What the task asks: Find and copy each line of the data that includes "reader".

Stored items
(** The bin edges of both calls of [hist]. *)
Definition bin_edges : list float64 := np.linspace (of_Z 0) f0_05 51.

(** The bin counts of a column. *)
Definition counts (x : list float64) : list nat :=
  np.bincount (map (np.bin_index (tl bin_edges)) (List.filter in_range x)) 50.

(** Membership of [v] in bin [i] of the bins delimited by [edges]: bin [i] is
    [edges[i] <= v < edges[i+1]], and the last bin also holds its right
    edge. *)
Definition in_bin (edges : list float64) (i : nat) (v : float64) : bool :=
  match edges !! i, edges !! (S i) with
  | Some lo, Some hi =>
      leb lo v && (ltb v hi || ((S (S i) =? length edges)%nat && leb v hi))
  | _, _ => false
  end.

Definition bars (x : list float64) (color label : string) : Series :=
  {| s_counts := counts x; s_edges := bin_edges; s_alpha := f0_5;
     s_color := color; s_label := label |}.

(** The figure the script has drawn when it reaches [savefig], for the two
    ratio columns [x] and [y]. *)
Definition drawn (x y : list float64) : Figure :=
  {| figsize := (of_Z 10, of_Z 6);
     axes := Some
       {| series := [bars x "red" "Melanoma"; bars y "blue" "Normal"];
          xlim := Some (of_Z 0, f0_05);
          xlabel := "Ratio";
          ylabel := "Frequency";
          title := "Distribution of Ratios: Melanoma vs Normal";
          legend := Some ["Melanoma"; "Normal"] |} |}.

(** The text of a file from its lines: every line is ended by a line feed,
    the last one only when [trailing] is set. *)
Fixpoint unlines (trailing : bool) (lines : list string) : string :=
  match lines with
  | [] => EmptyString
  | [l] => if trailing then l ++ String pd.LF EmptyString else l
  | l :: ls => l ++ String pd.LF (unlines trailing ls)
  end.

(** The line of a record. *)
Definition line_of (r : string * string) : string :=
  fst r ++ String pd.comma (snd r).

(** A field as the input format has it: plain characters, no comma and no
    line feed. *)
Definition field_char (c : ascii) : bool :=
  pd.plain_char c && negb (Ascii.eqb c pd.comma) && negb (Ascii.eqb c pd.LF).

Definition is_field (s : string) : bool :=
  forallb field_char (list_ascii_of_string s).

(** Whether the character [c] occurs in [s]. *)
Fixpoint has_char (c : ascii) (s : string) : bool :=
  match s with
  | EmptyString => false
  | String c' s' => Ascii.eqb c' c || has_char c s'
  end.

(** A record as the input format has it: an identifier and a ratio that
    the reader takes for a number. *)
Definition row_ok `{FloatParser} (r : string * string) : bool :=
  is_field (fst r) && is_field (snd r) &&
  match to_float (snd r) with Some _ => true | None => false end.

(** The number a record holds. *)
Definition value_of `{FloatParser} (r : string * string) : float64 :=
  match to_float (snd r) with Some v => v | None => S754_nan end.

(** The file [path] is there and the reader covers it. *)
Definition readable `{FloatParser} (fs : gmap string string) (path : string)
  : bool :=
  match fs !! path with
  | Some text =>
      match pd.parse None text with Some _ => true | None => false end
  | None => false
  end.

(** The cells of the file [path]. *)
Definition cells_of (fs : gmap string string) (path : string)
  : option (list (string * string)) :=
  match fs !! path with
  | Some text => pd.tokenize None text
  | None => None
  end.

(** ** Sample instances of the external routines *)

(** A converter for short decimal fields: an optional minus sign, then at
    most fifteen digits with at most one point among them.  The value is
    the quotient of two integers that binary64 holds exactly, rounded once.
    The empty field is NaN. *)
Fixpoint digits_value (acc : Z) (seen_point : bool) (decimals : nat)
    (ndigits : nat) (s : string) : option (Z * nat * nat) :=
  match s with
  | EmptyString => Some (acc, decimals, ndigits)
  | String c s' =>
      if Ascii.eqb c "."%char then
        if seen_point then None
        else digits_value acc true decimals ndigits s'
      else
        let d := nat_of_ascii c in
        if ((48 <=? d) && (d <=? 57))%nat then
          digits_value (acc * 10 + Z.of_nat (d - 48)) seen_point
            (if seen_point then S decimals else decimals) (S ndigits) s'
        else None
  end.

Definition short_decimal (s : string) : option float64 :=
  match s with
  | EmptyString => Some S754_nan
  | String c s' =>
      let neg := Ascii.eqb c "-"%char in
      match digits_value 0 false 0 0 (if neg then s' else s) with
      | Some (m, k, n) =>
          if ((1 <=? n) && (n <=? 15))%nat then
            let v := div (of_Z m) (of_Z (10 ^ Z.of_nat k)) in
            Some (if neg then SFopp v else v)
          else None
      | None => None
      end
  end.

Definition short_decimal_parser : FloatParser := {| to_float := short_decimal |}.

(** A backend that writes the title and, for each series, its label and
    its counts. *)
Definition show_nat (n : nat) : string := NilEmpty.string_of_uint (Nat.to_uint n).

Definition show_series (s : Series) : string :=
  s_label s ++ ":" ++ String.concat "," (map show_nat (s_counts s)).

Definition show_figure (fig : Figure) : string :=
  String.concat (String pd.LF EmptyString)
    (title (gca fig) :: map show_series (series (gca fig))).

Definition text_backend : Backend := {| print_png := show_figure |}.

(** A working directory with the two inputs. *)
Definition sample_dir (mel nv : string) : gmap string string :=
  <[mel_path := mel]> (<[nv_path := nv]> ∅).

(** The example of the specification: two melanoma records, one normal
    record; the same with the lines of the first file exchanged, and with
    other identifiers. *)
Definition sample_mel_rows : list (string * string) :=
  [("img1", "0.01"); ("img2", "0.02")].
Definition sample_nv_rows : list (string * string) := [("img1", "0.005")].

Definition sample_mel : string := unlines true (map line_of sample_mel_rows).
Definition sample_nv : string := unlines true (map line_of sample_nv_rows).

Definition sample_mel_swapped : string :=
  unlines true (map line_of [("img2", "0.02"); ("img1", "0.01")]).
Definition sample_mel_renamed : string :=
  unlines true (map line_of [("a.jpg", "0.01"); ("b.jpg", "0.02")]).

(** The state the script leaves when it is run on the example. *)
Definition sample_after : World :=
  match @run short_decimal_parser text_backend (sample_dir sample_mel sample_nv) with
  | Ret _ w => w
  | _ => start ∅
  end.

(** * Properties *)

(** ** The order of binary64 numbers *)

Section Float64Order.

Ltac cmp_cases :=
  repeat match goal with
  | |- context [Z.compare ?x ?y] => destruct (Z.compare_spec x y)
  | |- context [Pos.compare_cont Eq ?x ?y] =>
      change (Pos.compare_cont Eq x y) with (Pos.compare x y);
      destruct (Pos.compare_spec x y)
  end.

Lemma SFcompare_chain a b c c1 c2 :
  SFcompare a b = Some c1 -> SFcompare b c = Some c2 ->
  le_or_lt c1 = true -> le_or_lt c2 = true ->
  SFcompare a c = Some (comp_seq c1 c2).
Proof.
  destruct a as [[]|[]| |[] ma ea], b as [[]|[]| |[] mb eb],
    c as [[]|[]| |[] mc ec]; simpl; intros H1 H2 L1 L2;
    try discriminate;
    injection H1 as <-; injection H2 as <-; simpl in *;
    try discriminate; try reflexivity;
    revert L1 L2; cmp_cases; simpl; intros; subst;
    try discriminate; try reflexivity; try lia.
Qed.

Lemma SFcompare_swap a b c :
  SFcompare a b = Some c -> SFcompare b a = Some (CompOpp c).
Proof.
  destruct a as [[]|[]| |[] ma ea], b as [[]|[]| |[] mb eb]; simpl;
    intros E; try discriminate; injection E as <-; try reflexivity;
    rewrite (Z.compare_antisym ea eb);
    change (Pos.compare_cont Eq ma mb) with (Pos.compare ma mb);
    change (Pos.compare_cont Eq mb ma) with (Pos.compare mb ma);
    rewrite (Pos.compare_antisym ma mb);
    destruct (Z.compare ea eb), (Pos.compare ma mb); reflexivity.
Qed.

Lemma SFcompare_defined a b :
  a <> S754_nan -> b <> S754_nan -> exists c, SFcompare a b = Some c.
Proof.
  destruct a as [[]|[]| |[] ma ea], b as [[]|[]| |[] mb eb]; simpl;
    intros Ha Hb; try congruence; eauto.
Qed.

Lemma leb_not_nan a b : leb a b = true -> a <> S754_nan /\ b <> S754_nan.
Proof.
  unfold leb, SFleb. destruct a, b; simpl; try discriminate; split; discriminate.
Qed.

Lemma ltb_not_nan a b : ltb a b = true -> a <> S754_nan /\ b <> S754_nan.
Proof.
  unfold ltb, SFltb. destruct a, b; simpl; try discriminate; split; discriminate.
Qed.

Lemma ltb_leb a b : ltb a b = true -> leb a b = true.
Proof.
  unfold ltb, leb, SFltb, SFleb. destruct (SFcompare a b) as [[]|]; congruence.
Qed.

Lemma leb_ltb_trans a b c : leb a b = true -> ltb b c = true -> ltb a c = true.
Proof.
  unfold ltb, leb, SFltb, SFleb.
  destruct (SFcompare a b) as [c1|] eqn:E1; [|discriminate].
  destruct (SFcompare b c) as [c2|] eqn:E2; [|discriminate].
  intros L1 L2.
  destruct c1, c2; try discriminate;
    rewrite (SFcompare_chain _ _ _ _ _ E1 E2 eq_refl eq_refl); reflexivity.
Qed.

Lemma ltb_leb_trans a b c : ltb a b = true -> leb b c = true -> ltb a c = true.
Proof.
  unfold ltb, leb, SFltb, SFleb.
  destruct (SFcompare a b) as [c1|] eqn:E1; [|discriminate].
  destruct (SFcompare b c) as [c2|] eqn:E2; [|discriminate].
  intros L1 L2.
  destruct c1, c2; try discriminate;
    rewrite (SFcompare_chain _ _ _ _ _ E1 E2 eq_refl eq_refl); reflexivity.
Qed.

Lemma leb_trans a b c : leb a b = true -> leb b c = true -> leb a c = true.
Proof.
  unfold leb, SFleb.
  destruct (SFcompare a b) as [c1|] eqn:E1; [|discriminate].
  destruct (SFcompare b c) as [c2|] eqn:E2; [|discriminate].
  intros L1 L2.
  destruct c1, c2; try discriminate;
    rewrite (SFcompare_chain _ _ _ _ _ E1 E2 eq_refl eq_refl); reflexivity.
Qed.

Lemma ltb_trans a b c : ltb a b = true -> ltb b c = true -> ltb a c = true.
Proof. intros H1 H2. eapply ltb_leb_trans; [exact H1 | apply ltb_leb, H2]. Qed.

(** [x < y] and [y <= x] exclude each other. *)
Lemma ltb_leb_false a b : ltb a b = true -> leb b a = false.
Proof.
  unfold ltb, leb, SFltb, SFleb.
  destruct (SFcompare a b) as [c1|] eqn:E1; [|discriminate].
  rewrite (SFcompare_swap _ _ _ E1). destruct c1; simpl; congruence.
Qed.

Lemma leb_ltb_false a b : leb a b = true -> ltb b a = false.
Proof.
  unfold ltb, leb, SFltb, SFleb.
  destruct (SFcompare a b) as [c1|] eqn:E1; [|discriminate].
  rewrite (SFcompare_swap _ _ _ E1). destruct c1; simpl; congruence.
Qed.

(** Two numbers are ordered one way or the other. *)
Lemma ltb_false_leb a b :
  a <> S754_nan -> b <> S754_nan -> ltb a b = false -> leb b a = true.
Proof.
  intros Ha Hb. unfold ltb, leb, SFltb, SFleb.
  destruct (SFcompare_defined a b Ha Hb) as [c E]. rewrite E.
  rewrite (SFcompare_swap _ _ _ E). destruct c; simpl; congruence.
Qed.

Lemma ltb_irrefl a : ltb a a = false.
Proof.
  destruct (ltb a a) eqn:E; [|reflexivity].
  pose proof (ltb_leb_false _ _ E) as F. apply ltb_leb in E. congruence.
Qed.

End Float64Order.

(** ** Bins *)

Section Bins.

Response area:
    the reader takes for a number. *)
(** The file [path] is there and the reader covers it. *)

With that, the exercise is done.